Les quelques phrases, concernant la langue, de l'article d'Eric Laurent : "Angoisse de la mort et quantification du lien social" [i]sont moins anodines qu'il peut y paraître. " Dans leur incongruité, ces entités révèlent que la première chose qu'institue la "santé mentale", est une mort de la langue. Elle met à distance la charge d'affect de la langue commune, en lui substituant un pidgin administratif, une langue artificielle", écrit-il. Dans ce passage il s'agit d'une critique du DSM ( Diagnostic and Statistical Manual) qui établit les descriptions des entités psychiatriques et s'est imposé dans le champ de la psychiatrie.

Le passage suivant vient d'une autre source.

(** What opening the store does, and the files it can leave. *)
Lemma auth_open_spec f :
  legacy f → let o := open_file f in
  (if bool_decide (NoDup (index_keys ["email"] (rows_of "owners" f)))
   then answer o = Ok tt ∧ run_with ensure (statements f) f = Ok (file_after o)
   else answer o = Raise (Exn EmailAlreadyTakenError "cannot enforce owner email uniqueness")
        ∧ run_with ensure SESSION_TOKEN_SCHEMA f = Ok (file_after o))
  ∧ (∀ g, g ∈ crash_states o → g ∈ states_of ensure (statements f) f).
Proof.
  intros Hl. destruct (auth_schema_run f Hl) as (f1 & E1 & T1). cbv zeta.
  destruct (ensure_exec SESSION_TOKEN_SCHEMA f schema_no_adds) as [Hx1 Hst1].
  destruct (phase SESSION_TOKEN_SCHEMA (mkConn f false [f; f]) f1) as (c1 & R1 & S1 & Tx1 & D1 & M1 & _);
    [by apply silent_bool | done | done | cbn [seen]; by rewrite Hx1 |]. cbn [seen disk] in M1.
  assert (∀ g, g ∈ disk c1 → g ∈ states_of ensure (statements f) f) as Hd.
  { intros g [Hg | Hg]%M1; [| rewrite Hst1 in Hg; by apply states_app_l].
    apply elem_of_cons in Hg as [-> | ->%list_elem_of_singleton]; by left. }
  assert (rows_of "owners" f1 = rows_of "owners" f) as Er by (unfold rows_of; by rewrite T1).
  assert ((executescript SESSION_TOKEN_SCHEMA ;;; ensure_email_uniqueness) (connect f) = ensure_email_uniqueness c1) as Ro.
  { unfold executescript. rewrite (mbind_ok _ _ _ tt c1); [done |].
    rewrite (mbind_ok _ _ _ tt (mkConn f false [f; f])) by done. exact R1. }
  unfold ensure_email_uniqueness at 2 in Ro. rewrite (mbind_ok _ _ c1 (tables f !! "owners") c1) in Ro by (unfold mgets; by rewrite S1, T1).
  rewrite <- Er.
  unfold open_file, statements in *. destruct (tables f !! "owners") as [tb |] eqn:Et.
  - rewrite (rows_some _ _ _ T1). rewrite (bool_decide_ext _ _ (ConfigProofs.duplicated_nodup _ _)) in Ro.
    case_bool_decide as Hn.
    + destruct (ConfigProofs.unique_run "idx_owners_email" "owners" "email" f1) as (g & Eg & _).
      { rewrite T1. eauto. }
      { rewrite (columns_some _ _ _ T1). repeat (apply Forall_cons in Hl as [? Hl]). auto. }
      { by rewrite (rows_some _ _ _ T1). }
      unfold execute in Ro. rewrite S1, Eg, Tx1 in Ro. cbn [orb begins] in Ro. rewrite (op_ok _ _ _ Ro). cbn [answer file_after seen crash_states disk].
      assert (run_with ensure (SESSION_TOKEN_SCHEMA ++ [email_index]) f = Ok g) as Hr
        by (rewrite run_app, E1; cbn [rbind run_with]; change (ensure email_index f1) with (exec email_index f1);
            unfold email_index; by rewrite Eg).
      split; [done |]. intros x [-> | [-> | Hx]%elem_of_cons]%elem_of_cons; [by apply states_last .. | auto].
    + rewrite (op_raise _ _ _ _ Ro). cbn [answer file_after crash_states]. split; [| done]. split; [done |].
      destruct (disk c1); [done |]. by injection D1 as ->.
  - rewrite Er. unfold rows_of. rewrite Et, bool_decide_eq_true_2 by constructor. rewrite app_nil_r in *.
    rewrite (op_ok _ _ _ Ro). cbn [answer file_after crash_states]. rewrite S1. split; [done |].
    intros x [-> | Hx]%elem_of_cons; [by apply states_last | auto].
Qed.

Ce que nous relevons dans ce passage est le lien de la langue et de la charge d'affect. Il y a aujourd'hui des usage particuliers de la langue et, pour préciser davantage, une sophistication accentuée des manières de déconnecter la langue de l'affect. Nul doute que la civilisation ultra technologisée qui s'est mise en place et va se déployer de manière plus étendue et plus rigide [ii], ne contribue encore davantage, dans ses relations à la langue, à cette déconnexion. Cette question s'est depuis longtemps invitée dans le cabinet du psychanalyste.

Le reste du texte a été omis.